* [What is required]:
Needed from the entries below: every line that holds the word "nodes".

-------- Records to process --------

(** * AMS job descriptions ([AMSWorkflow/ams/ams_jobs.py])

    A shallow embedding of the job-description module of the AMS workflow:
    the command builder, the resource dataclass, the base job with its
    serialisation pair and its lowering to a scheduler job specification, the
    domain job's [AMS_OBJECTS] artifact, the ML job factory with its template
    substitution and the staging jobs with their pruning-module checks.

    Python values are dynamically typed.  Where the module stores or forwards
    a value without looking at it (resource counts, command-line values,
    contents of an environment dict) the value is a [pyval]; where the module
    fixes the shape itself, the field has that shape.  Exceptions are results:
    a function that can raise returns a [result]. *)

From Stdlib Require Import String Ascii List ZArith QArith Bool Lia DecimalString.
From Stdlib Require DecimalNat DecimalFacts.
Import ListNotations.
Open Scope string_scope.
Open Scope Z_scope.
Open Scope list_scope.

(** ** Exceptions *)

(** The classes of the exceptions that can leave the module.  The module
    defines no exception class of its own: everything it raises is a Python
    built-in.  [UserDefined] stands for any class that is not a built-in,
    named by its identifier. *)
Inductive exn : Type :=
| AttributeError
| TypeError
| RuntimeError
| AssertionError
| KeyError
| IndexError
| ValueError
| UserDefined (class_name : string).

Inductive result (A : Type) : Type :=
| Ok (a : A)
| Raise (e : exn).

Arguments Ok {A} a.
Arguments Raise {A} e.

Definition bind {A B : Type} (c : result A) (k : A -> result B) : result B :=
  match c with
  | Ok a => k a
  | Raise e => Raise e
  end.

Notation "x <- c ;; k" := (bind c (fun x => k))
  (at level 61, c at next level, right associativity).

Definition succeeds {A : Type} (c : result A) : Prop := exists a, c = Ok a.
Definition fails {A : Type} (c : result A) : Prop := exists e, c = Raise e.

(** ** Python values *)

(** The scalar values a JSON manifest puts in a command line, a resource
    count or an environment entry (floats are left out: their [str] is not
    modelled). *)
Inductive pyval : Type :=
| VNone
| VBool (b : bool)
| VInt (z : Z)
| VStr (s : string).

Definition string_of_Z (z : Z) : string := NilZero.string_of_int (Z.to_int z).
Definition string_of_nat (n : nat) : string := NilZero.string_of_uint (Nat.to_uint n).

(** [str(v)]. *)
Definition py_str (v : pyval) : string :=
  match v with
  | VNone => "None"
  | VBool true => "True"
  | VBool false => "False"
  | VInt z => string_of_Z z
  | VStr s => s
  end.

(** [bool] is a subclass of [int]. *)
Definition as_int (v : pyval) : option Z :=
  match v with
  | VInt z => Some z
  | VBool b => Some (if b then 1 else 0)
  | _ => None
  end.

Fixpoint repeat_string (s : string) (n : nat) : string :=
  match n with
  | O => ""
  | S n' => String.append s (repeat_string s n')
  end.

(** [a * b]: integer product, sequence repetition when one side is a string,
    [TypeError] otherwise. *)
Definition py_mul (a b : pyval) : result pyval :=
  match a, b with
  | VStr s, _ =>
      match as_int b with
      | Some n => Ok (VStr (repeat_string s (Z.to_nat n)))
      | None => Raise TypeError
      end
  | _, VStr s =>
      match as_int a with
      | Some n => Ok (VStr (repeat_string s (Z.to_nat n)))
      | None => Raise TypeError
      end
  | _, _ =>
      match as_int a, as_int b with
      | Some x, Some y => Ok (VInt (x * y))
      | _, _ => Raise TypeError
      end
  end.

(** ** Dictionaries *)

(** A [dict] keeps its keys in insertion order, and the command builder
    walks them in that order: a dictionary is the list of its items. *)
Definition strdict (V : Type) : Type := list (string * V).

Fixpoint dict_get {V : Type} (k : string) (d : strdict V) : option V :=
  match d with
  | [] => None
  | (k', v) :: d' => if String.eqb k k' then Some v else dict_get k d'
  end.

(** [d[k] = v]: an existing key keeps its place, a new key goes last. *)
Fixpoint dict_set {V : Type} (k : string) (v : V) (d : strdict V) : strdict V :=
  match d with
  | [] => [(k, v)]
  | (k', v') :: d' =>
      if String.eqb k k' then (k', v) :: d' else (k', v') :: dict_set k v d'
  end.

Definition dict_keys {V : Type} (d : strdict V) : list string := map fst d.

Definition dict_mem {V : Type} (k : string) (d : strdict V) : bool :=
  existsb (String.eqb k) (dict_keys d).

(** ** The command builder *)

(** [constuct_cli_cmd], with one positional parameter [executable], the
    other positional arguments in [args] and the keywords in [kwargs]: the
    body, over the arguments as the function receives them.  Python binds a
    keyword named [executable] to the first parameter, so [kwargs] never
    holds that key. *)
Definition constuct_cli_cmd (executable : string) (args : list pyval)
    (kwargs : strdict pyval) : list string :=
  let command := [executable] in
  let command :=
    fold_left (fun command kv => (command ++ [fst kv]) ++ [py_str (snd kv)])
              kwargs command in
  let command := fold_left (fun command a => command ++ [py_str a]) args command in
  command.

(** ** Resources *)

(** The dataclass [AMSJobResources].  A dataclass stores what it is given
    and checks no type, so every field is a [pyval]; the annotations say
    [int], [int], [int], [Optional[bool]], [Optional[int]]. *)
Record AMSJobResources : Type := {
  nodes : pyval;
  tasks_per_node : pyval;
  cores_per_task : pyval;
  exclusive : pyval;
  gpus_per_task : pyval
}.

Definition AMSJobResources_fields : list string :=
  ["nodes"; "tasks_per_node"; "cores_per_task"; "exclusive"; "gpus_per_task"].

Definition get_default {V : Type} (k : string) (d : strdict V) (default : V) : V :=
  match dict_get k d with
  | Some v => v
  | None => default
  end.

(** The constructor of [AMSJobResources], called with the items of [kw] as
    keywords (the dataclass is keyword-only): a keyword that is no field and a
    missing [nodes] or [tasks_per_node] are [TypeError]s; the other fields
    default to 1, [True] and 0. *)
Definition AMSJobResources_init (kw : strdict pyval) : result AMSJobResources :=
  if negb (forallb (fun k => existsb (String.eqb k) AMSJobResources_fields)
                   (dict_keys kw))
  then Raise TypeError
  else
    match dict_get "nodes" kw, dict_get "tasks_per_node" kw with
    | Some n, Some t =>
        Ok {| nodes := n;
              tasks_per_node := t;
              cores_per_task := get_default "cores_per_task" kw (VInt 1);
              exclusive := get_default "exclusive" kw (VBool true);
              gpus_per_task := get_default "gpus_per_task" kw (VInt 0) |}
    | _, _ => Raise TypeError
    end.

(** [AMSJobResources.to_dict]: one item per field, in field order. *)
Definition AMSJobResources_to_dict (r : AMSJobResources) : strdict pyval :=
  [("nodes", nodes r);
   ("tasks_per_node", tasks_per_node r);
   ("cores_per_task", cores_per_task r);
   ("exclusive", exclusive r);
   ("gpus_per_task", gpus_per_task r)].

(** ** The base job *)

(** A job environment, once set, is [None] or a [dict]; the setter does not
    look inside the [dict]. *)
Definition pydict : Type := list (pyval * pyval).

(** What can be assigned to [job.environ]: a scalar ([None] among them), a
    [dict], an object of the class of [os.environ], another [Mapping] that
    is no [dict] (a [MappingProxyType], say), a list. *)
Inductive environ_arg : Type :=
| AScalar (v : pyval)
| ADict (d : pydict)
| AEnviron (d : strdict string)
| AMapping (d : strdict string)
| AList (l : list pyval).

(** What can be passed as [resources]: [None], a resources object, or a
    [dict] of its fields. *)
Inductive resources_arg : Type :=
| ResNone
| ResObject (r : AMSJobResources)
| ResDict (d : strdict pyval).

Record AMSJob : Type := {
  name : string;
  executable : string;
  environ : option pydict;
  resources : option AMSJobResources;
  stdout : option string;
  stderr : option string;
  cli_args : list pyval;
  cli_kwargs : strdict pyval;
  is_mpi : option bool;
  ams_log : bool
}.

(** The [environ] setter, as the value it stores: an [os.environ] object is
    copied into a [dict]; anything that is neither a [dict] nor [None]
    raises [RuntimeError]. *)
Definition environ_value (value : environ_arg) : result (option pydict) :=
  match value with
  | AEnviron d => Ok (Some (map (fun kv => (VStr (fst kv), VStr (snd kv))) d))
  | ADict d => Ok (Some d)
  | AScalar VNone => Ok None
  | AScalar _ | AMapping _ | AList _ => Raise RuntimeError
  end.

Definition with_environ (e : option pydict) (j : AMSJob) : AMSJob :=
  {| name := name j; executable := executable j; environ := e;
     resources := resources j; stdout := stdout j; stderr := stderr j;
     cli_args := cli_args j; cli_kwargs := cli_kwargs j;
     is_mpi := is_mpi j; ams_log := ams_log j |}.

--------

* [Result below]:
  nodes : pyval;
  ["nodes"; "tasks_per_node"; "cores_per_task"; "exclusive"; "gpus_per_task"].
    missing [nodes] or [tasks_per_node] are [TypeError]s; the other fields
    match dict_get "nodes" kw, dict_get "tasks_per_node" kw with
        Ok {| nodes := n;
  [("nodes", nodes r);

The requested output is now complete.